TASK GOAL>
Where does the string "incoming" appear in the records? Copy each line that holds it.

--- START ---

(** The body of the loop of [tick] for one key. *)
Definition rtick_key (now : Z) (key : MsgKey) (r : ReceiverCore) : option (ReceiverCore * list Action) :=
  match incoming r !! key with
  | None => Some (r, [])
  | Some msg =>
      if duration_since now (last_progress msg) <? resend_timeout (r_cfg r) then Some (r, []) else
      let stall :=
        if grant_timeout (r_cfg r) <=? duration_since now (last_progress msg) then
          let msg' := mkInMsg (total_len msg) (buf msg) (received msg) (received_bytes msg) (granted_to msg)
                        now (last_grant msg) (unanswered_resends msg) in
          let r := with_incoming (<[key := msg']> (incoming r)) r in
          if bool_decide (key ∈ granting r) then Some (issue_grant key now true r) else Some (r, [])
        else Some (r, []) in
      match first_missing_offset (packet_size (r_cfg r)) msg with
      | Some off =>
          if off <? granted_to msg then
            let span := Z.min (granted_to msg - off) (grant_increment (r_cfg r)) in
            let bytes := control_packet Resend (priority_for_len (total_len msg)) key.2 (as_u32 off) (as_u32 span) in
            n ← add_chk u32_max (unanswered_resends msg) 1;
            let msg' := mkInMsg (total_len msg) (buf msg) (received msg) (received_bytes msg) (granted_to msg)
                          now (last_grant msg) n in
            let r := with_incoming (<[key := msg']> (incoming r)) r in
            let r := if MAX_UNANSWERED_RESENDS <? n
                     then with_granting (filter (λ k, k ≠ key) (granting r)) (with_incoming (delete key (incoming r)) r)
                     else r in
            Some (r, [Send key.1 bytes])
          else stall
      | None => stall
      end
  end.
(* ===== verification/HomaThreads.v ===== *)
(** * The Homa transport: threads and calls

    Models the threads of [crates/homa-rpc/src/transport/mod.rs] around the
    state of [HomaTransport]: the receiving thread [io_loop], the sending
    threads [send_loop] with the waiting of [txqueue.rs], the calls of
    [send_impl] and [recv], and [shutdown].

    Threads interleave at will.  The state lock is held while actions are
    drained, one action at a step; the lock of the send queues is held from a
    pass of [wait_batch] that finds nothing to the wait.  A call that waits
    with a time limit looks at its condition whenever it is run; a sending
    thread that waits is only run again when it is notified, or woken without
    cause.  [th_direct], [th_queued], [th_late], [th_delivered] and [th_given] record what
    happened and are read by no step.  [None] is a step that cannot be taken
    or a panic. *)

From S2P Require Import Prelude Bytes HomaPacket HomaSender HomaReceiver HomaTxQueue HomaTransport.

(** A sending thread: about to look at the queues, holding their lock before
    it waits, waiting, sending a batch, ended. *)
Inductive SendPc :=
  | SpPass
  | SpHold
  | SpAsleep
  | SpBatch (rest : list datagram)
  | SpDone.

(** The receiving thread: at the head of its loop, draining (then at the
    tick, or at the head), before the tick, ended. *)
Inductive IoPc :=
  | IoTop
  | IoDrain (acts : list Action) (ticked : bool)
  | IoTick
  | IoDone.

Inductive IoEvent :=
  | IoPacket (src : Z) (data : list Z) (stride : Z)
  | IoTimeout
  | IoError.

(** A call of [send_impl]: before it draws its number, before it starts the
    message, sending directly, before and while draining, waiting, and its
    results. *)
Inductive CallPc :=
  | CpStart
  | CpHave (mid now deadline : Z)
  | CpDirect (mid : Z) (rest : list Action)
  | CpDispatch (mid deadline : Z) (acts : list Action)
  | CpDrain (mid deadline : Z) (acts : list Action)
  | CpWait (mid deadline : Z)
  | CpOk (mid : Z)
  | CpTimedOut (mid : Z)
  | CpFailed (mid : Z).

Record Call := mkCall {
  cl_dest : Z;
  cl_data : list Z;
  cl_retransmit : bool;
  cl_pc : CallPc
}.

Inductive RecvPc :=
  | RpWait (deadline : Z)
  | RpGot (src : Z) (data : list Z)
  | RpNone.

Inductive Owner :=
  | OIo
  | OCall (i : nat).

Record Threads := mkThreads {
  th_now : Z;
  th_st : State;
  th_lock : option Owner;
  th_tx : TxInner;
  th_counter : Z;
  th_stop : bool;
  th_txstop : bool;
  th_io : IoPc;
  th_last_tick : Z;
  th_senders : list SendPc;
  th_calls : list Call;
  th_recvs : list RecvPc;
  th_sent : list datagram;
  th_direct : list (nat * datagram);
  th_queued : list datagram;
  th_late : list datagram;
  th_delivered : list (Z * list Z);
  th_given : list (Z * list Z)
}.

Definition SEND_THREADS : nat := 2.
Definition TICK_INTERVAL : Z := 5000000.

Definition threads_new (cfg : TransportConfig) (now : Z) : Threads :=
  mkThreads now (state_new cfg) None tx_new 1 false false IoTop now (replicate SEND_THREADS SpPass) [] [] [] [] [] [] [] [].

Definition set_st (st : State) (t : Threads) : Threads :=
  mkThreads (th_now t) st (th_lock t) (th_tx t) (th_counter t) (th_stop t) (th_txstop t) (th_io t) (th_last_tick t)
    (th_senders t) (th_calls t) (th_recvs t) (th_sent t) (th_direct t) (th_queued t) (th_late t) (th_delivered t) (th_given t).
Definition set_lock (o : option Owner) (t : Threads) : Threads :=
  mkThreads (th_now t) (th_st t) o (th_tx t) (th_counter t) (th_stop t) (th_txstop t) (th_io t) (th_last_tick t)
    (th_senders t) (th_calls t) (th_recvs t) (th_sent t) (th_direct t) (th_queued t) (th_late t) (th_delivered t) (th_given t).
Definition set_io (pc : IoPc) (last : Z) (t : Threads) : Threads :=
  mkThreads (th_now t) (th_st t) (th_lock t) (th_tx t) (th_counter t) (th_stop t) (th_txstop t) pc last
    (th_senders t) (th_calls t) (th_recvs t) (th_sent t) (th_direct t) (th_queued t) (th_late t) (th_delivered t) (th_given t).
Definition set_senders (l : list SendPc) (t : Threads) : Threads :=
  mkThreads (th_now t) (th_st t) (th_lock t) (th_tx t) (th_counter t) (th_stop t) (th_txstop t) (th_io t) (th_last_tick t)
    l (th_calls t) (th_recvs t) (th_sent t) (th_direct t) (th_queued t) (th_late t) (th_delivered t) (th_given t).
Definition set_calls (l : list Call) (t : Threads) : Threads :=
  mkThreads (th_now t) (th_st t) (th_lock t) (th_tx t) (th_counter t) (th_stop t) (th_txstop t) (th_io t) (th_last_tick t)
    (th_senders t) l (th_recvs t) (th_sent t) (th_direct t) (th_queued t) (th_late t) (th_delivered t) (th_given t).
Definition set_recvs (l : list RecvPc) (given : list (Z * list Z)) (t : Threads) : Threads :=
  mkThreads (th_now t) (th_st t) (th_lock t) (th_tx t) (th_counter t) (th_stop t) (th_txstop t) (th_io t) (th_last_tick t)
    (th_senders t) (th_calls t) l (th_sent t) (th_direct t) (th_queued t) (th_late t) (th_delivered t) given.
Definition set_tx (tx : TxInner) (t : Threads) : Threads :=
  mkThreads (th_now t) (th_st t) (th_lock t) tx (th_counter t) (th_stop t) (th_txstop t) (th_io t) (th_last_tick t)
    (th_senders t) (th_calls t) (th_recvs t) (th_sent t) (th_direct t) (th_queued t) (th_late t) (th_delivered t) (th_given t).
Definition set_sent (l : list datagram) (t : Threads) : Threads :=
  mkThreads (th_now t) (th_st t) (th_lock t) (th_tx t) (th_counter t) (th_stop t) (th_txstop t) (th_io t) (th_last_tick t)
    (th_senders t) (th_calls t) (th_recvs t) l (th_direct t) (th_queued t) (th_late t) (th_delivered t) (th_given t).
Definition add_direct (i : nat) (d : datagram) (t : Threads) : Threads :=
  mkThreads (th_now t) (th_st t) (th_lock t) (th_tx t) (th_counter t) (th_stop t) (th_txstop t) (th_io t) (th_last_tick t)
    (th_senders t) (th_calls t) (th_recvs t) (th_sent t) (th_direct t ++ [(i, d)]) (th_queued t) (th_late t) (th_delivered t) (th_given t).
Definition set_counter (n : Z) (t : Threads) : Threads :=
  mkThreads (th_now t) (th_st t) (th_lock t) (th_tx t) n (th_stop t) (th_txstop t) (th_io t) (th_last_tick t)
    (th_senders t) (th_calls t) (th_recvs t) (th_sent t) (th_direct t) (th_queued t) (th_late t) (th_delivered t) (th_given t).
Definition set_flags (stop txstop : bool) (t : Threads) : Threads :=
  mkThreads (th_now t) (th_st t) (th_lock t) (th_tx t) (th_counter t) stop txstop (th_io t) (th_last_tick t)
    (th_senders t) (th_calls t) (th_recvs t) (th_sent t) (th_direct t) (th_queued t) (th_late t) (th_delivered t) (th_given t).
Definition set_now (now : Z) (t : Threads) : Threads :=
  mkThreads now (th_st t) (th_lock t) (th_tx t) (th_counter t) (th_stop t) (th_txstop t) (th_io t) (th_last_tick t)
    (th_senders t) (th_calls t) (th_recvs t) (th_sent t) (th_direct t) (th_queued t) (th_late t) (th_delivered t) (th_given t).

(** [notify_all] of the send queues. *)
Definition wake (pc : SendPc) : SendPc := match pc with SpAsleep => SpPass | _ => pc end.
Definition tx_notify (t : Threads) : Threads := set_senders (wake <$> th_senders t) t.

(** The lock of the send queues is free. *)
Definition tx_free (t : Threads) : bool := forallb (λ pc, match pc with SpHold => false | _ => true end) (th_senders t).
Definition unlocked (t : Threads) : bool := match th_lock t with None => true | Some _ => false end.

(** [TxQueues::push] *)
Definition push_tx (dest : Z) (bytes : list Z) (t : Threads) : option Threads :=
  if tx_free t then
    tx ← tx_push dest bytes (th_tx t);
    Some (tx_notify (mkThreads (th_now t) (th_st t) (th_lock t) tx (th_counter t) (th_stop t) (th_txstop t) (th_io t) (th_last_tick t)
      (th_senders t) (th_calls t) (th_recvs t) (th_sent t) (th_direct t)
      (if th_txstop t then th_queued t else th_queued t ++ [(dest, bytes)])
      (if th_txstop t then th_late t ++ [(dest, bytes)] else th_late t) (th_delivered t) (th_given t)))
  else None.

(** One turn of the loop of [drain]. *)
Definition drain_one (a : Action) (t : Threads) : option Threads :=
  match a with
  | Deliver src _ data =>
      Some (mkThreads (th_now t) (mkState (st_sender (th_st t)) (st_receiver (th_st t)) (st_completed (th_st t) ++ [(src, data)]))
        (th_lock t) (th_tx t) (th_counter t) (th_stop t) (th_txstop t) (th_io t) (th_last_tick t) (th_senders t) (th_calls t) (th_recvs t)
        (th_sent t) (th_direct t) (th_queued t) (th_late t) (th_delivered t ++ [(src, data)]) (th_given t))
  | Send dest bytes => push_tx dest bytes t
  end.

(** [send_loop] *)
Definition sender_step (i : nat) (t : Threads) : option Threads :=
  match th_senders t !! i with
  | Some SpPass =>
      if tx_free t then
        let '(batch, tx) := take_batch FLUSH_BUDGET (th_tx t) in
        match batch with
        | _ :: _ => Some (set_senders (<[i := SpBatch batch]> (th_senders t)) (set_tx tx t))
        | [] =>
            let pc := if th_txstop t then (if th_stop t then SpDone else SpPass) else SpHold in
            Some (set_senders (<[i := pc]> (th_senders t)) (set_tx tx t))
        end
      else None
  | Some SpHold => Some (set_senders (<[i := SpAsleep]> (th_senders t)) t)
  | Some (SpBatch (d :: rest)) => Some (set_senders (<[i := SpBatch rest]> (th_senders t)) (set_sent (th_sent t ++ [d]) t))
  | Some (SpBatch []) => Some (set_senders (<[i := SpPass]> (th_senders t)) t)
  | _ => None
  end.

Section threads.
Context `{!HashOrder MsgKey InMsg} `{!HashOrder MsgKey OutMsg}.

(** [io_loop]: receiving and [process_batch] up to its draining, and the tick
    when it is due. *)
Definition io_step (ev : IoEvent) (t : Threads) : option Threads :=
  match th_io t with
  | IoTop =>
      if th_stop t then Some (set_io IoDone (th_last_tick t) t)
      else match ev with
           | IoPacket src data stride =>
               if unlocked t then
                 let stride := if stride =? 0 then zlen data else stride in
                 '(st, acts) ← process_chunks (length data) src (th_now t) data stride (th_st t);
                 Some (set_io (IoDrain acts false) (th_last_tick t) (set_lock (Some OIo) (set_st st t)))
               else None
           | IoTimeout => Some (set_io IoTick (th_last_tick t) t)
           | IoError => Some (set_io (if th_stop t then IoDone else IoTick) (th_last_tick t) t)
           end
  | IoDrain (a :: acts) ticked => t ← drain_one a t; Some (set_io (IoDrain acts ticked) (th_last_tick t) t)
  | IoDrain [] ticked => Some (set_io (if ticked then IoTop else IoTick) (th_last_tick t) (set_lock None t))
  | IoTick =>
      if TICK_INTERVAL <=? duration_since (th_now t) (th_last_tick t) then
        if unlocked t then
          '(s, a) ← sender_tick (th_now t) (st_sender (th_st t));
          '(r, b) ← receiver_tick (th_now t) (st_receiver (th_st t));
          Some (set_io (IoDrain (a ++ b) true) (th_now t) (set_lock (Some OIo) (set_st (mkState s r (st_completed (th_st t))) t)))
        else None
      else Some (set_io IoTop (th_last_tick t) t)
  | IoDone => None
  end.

--- END ---

TASK RESULT>
  match incoming r !! key with
          let r := with_incoming (<[key := msg']> (incoming r)) r in
            let r := with_incoming (<[key := msg']> (incoming r)) r in
                     then with_granting (filter (λ k, k ≠ key) (granting r)) (with_incoming (delete key (incoming r)) r)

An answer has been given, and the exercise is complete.